### Activity:
Your answer should be only the lines below from the one with "the kernel's statics, is" to the one with "Definition TABLE_A : nat := 0.", repeated exactly, ends included.

### Material shown:
::::::

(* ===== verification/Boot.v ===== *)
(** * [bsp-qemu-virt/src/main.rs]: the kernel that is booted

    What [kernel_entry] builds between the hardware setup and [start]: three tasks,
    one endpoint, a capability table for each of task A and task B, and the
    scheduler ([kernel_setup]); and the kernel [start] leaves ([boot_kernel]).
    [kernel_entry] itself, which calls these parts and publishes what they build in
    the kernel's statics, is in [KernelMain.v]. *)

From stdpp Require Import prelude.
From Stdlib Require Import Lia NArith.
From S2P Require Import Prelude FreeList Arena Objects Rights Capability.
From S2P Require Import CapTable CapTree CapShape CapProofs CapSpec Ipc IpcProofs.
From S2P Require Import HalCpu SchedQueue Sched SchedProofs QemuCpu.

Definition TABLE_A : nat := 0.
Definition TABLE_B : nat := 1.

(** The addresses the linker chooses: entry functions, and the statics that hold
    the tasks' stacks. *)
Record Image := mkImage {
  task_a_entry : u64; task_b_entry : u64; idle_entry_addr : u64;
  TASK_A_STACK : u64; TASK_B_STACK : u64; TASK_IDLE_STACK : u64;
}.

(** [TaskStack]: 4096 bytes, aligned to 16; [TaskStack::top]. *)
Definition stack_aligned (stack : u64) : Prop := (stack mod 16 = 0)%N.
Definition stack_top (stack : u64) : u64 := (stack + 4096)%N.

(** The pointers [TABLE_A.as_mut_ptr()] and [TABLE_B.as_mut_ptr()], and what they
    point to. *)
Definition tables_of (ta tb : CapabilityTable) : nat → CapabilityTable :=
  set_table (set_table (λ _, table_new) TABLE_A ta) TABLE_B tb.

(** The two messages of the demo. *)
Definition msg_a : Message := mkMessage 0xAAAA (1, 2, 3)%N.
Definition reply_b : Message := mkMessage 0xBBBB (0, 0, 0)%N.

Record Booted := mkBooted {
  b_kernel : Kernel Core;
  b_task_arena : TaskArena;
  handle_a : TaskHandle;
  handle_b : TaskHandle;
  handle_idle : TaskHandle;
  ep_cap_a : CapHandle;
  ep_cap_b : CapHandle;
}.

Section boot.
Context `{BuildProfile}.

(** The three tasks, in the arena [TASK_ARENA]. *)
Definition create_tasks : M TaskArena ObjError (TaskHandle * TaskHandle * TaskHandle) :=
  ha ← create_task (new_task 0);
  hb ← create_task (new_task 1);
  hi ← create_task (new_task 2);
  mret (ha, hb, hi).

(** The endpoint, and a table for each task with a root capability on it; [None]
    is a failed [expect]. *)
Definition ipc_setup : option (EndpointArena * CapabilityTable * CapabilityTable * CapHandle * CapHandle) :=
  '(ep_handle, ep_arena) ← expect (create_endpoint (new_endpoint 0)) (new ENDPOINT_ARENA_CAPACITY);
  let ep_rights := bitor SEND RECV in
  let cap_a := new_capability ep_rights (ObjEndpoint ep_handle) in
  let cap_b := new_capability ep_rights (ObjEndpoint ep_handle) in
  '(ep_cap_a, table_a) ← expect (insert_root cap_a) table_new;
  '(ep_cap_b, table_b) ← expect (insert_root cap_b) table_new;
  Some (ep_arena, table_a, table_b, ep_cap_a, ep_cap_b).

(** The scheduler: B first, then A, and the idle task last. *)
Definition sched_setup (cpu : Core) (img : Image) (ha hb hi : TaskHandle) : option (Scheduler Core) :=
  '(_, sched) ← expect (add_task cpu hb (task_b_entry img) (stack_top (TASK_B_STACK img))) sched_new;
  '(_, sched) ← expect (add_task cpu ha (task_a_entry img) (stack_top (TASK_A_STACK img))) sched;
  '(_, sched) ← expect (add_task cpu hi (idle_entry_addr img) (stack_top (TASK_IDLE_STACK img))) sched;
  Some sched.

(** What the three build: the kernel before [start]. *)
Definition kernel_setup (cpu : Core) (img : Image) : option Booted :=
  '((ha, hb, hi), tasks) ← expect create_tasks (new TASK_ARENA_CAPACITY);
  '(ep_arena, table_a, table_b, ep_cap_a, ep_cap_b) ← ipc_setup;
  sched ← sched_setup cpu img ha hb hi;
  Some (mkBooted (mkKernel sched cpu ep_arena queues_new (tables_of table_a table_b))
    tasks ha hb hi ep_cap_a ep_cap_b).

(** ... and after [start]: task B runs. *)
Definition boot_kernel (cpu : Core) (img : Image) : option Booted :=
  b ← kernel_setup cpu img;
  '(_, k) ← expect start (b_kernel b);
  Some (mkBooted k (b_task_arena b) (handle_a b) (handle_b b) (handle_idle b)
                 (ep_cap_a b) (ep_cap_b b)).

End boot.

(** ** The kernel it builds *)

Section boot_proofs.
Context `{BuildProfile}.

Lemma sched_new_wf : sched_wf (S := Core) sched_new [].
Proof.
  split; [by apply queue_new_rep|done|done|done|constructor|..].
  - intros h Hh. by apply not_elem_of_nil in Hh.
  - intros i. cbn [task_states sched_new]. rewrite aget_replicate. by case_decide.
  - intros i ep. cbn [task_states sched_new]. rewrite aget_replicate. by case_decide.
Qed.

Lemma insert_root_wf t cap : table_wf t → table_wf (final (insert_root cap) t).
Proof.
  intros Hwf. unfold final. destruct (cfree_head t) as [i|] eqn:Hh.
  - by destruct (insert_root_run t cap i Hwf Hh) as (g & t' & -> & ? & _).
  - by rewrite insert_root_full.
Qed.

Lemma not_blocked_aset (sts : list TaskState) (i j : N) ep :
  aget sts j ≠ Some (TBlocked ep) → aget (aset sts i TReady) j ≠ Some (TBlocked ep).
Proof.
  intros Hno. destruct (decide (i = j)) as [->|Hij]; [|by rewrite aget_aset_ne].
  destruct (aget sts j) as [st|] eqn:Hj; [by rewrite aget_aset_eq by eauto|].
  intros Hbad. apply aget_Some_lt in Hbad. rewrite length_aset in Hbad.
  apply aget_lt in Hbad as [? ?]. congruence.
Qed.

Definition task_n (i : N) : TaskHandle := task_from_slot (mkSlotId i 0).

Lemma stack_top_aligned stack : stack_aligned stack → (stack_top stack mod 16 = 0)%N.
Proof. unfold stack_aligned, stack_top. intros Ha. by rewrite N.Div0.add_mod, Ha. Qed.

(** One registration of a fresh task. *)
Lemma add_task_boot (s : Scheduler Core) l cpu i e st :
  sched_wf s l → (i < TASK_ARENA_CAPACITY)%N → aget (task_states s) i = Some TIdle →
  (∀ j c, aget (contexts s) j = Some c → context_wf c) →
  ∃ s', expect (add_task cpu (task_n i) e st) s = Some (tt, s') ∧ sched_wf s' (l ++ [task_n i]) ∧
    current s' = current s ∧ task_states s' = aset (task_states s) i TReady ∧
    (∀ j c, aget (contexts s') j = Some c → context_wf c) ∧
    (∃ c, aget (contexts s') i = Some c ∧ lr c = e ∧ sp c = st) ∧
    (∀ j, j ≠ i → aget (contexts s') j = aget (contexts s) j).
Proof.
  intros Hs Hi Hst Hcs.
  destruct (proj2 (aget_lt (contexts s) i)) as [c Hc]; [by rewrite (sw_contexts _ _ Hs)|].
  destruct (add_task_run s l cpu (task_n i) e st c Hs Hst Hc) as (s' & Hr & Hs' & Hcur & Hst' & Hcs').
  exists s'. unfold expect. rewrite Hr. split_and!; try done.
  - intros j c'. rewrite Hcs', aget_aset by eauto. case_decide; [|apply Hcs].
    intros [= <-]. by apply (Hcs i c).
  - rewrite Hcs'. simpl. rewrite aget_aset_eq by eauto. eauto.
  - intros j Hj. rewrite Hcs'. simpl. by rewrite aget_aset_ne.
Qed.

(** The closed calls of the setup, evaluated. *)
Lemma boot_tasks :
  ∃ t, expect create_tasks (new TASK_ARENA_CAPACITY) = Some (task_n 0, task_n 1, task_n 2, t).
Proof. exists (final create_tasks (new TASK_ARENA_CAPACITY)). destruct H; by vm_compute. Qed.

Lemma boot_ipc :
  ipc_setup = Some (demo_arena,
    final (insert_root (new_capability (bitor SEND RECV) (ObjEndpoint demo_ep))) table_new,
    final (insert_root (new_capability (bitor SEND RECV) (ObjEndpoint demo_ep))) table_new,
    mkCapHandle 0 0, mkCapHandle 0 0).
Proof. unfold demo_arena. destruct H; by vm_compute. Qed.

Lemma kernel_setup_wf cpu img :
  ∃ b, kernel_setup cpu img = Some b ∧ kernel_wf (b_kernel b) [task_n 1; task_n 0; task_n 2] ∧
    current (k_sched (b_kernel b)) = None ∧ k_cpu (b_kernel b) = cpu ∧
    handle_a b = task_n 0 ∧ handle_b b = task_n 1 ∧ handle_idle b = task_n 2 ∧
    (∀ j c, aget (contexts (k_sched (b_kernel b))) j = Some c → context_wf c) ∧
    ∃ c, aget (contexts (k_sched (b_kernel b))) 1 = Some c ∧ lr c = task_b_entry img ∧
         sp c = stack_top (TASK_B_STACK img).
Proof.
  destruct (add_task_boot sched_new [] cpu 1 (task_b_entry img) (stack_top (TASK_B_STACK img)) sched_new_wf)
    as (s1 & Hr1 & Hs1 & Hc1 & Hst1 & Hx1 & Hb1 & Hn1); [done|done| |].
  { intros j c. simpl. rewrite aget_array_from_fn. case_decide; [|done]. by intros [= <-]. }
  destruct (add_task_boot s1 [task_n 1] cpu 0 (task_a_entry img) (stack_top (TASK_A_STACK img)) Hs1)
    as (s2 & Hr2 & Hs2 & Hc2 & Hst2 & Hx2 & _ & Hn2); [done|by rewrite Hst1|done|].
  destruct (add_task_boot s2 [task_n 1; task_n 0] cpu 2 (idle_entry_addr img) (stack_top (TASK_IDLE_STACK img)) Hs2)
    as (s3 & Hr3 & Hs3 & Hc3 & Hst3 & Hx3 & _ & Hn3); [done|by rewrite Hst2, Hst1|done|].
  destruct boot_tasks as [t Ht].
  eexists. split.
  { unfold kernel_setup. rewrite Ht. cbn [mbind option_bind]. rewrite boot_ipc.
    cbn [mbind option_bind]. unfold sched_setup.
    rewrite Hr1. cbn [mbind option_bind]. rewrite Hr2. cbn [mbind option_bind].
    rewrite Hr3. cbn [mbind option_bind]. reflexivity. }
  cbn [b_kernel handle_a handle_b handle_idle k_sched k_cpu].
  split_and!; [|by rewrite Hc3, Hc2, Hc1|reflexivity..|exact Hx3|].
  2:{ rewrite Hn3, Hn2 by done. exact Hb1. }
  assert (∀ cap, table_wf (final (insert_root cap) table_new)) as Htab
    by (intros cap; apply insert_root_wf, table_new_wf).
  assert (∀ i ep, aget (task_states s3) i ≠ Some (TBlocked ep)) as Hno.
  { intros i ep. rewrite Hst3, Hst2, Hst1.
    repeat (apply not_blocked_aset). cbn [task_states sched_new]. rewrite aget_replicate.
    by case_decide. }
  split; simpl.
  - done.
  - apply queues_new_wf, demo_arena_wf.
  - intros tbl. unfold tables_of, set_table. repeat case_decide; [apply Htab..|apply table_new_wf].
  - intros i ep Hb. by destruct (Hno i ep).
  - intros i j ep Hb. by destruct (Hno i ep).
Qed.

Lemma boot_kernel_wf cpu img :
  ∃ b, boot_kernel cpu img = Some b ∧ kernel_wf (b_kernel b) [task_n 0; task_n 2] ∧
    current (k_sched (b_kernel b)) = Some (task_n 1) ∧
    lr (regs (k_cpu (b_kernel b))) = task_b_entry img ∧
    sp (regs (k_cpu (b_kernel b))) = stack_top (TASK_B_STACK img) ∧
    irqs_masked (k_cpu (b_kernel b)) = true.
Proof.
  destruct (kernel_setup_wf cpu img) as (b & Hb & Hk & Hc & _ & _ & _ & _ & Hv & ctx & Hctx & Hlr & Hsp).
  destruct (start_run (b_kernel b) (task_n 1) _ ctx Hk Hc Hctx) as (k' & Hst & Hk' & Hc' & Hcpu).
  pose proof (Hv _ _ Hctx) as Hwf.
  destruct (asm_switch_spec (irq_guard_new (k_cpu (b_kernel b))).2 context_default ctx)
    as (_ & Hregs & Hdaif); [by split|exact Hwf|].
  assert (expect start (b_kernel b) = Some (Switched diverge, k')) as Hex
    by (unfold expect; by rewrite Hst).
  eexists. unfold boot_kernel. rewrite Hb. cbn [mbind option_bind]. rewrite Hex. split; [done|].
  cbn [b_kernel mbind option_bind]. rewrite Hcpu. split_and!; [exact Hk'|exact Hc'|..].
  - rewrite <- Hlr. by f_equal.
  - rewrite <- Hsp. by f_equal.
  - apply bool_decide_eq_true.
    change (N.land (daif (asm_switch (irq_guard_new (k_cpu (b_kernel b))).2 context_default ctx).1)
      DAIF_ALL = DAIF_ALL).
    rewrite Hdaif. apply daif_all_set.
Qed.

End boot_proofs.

::::::

### Answer to this task:
    the kernel's statics, is in [KernelMain.v]. *)

From stdpp Require Import prelude.
From Stdlib Require Import Lia NArith.
From S2P Require Import Prelude FreeList Arena Objects Rights Capability.
From S2P Require Import CapTable CapTree CapShape CapProofs CapSpec Ipc IpcProofs.
From S2P Require Import HalCpu SchedQueue Sched SchedProofs QemuCpu.

Definition TABLE_A : nat := 0.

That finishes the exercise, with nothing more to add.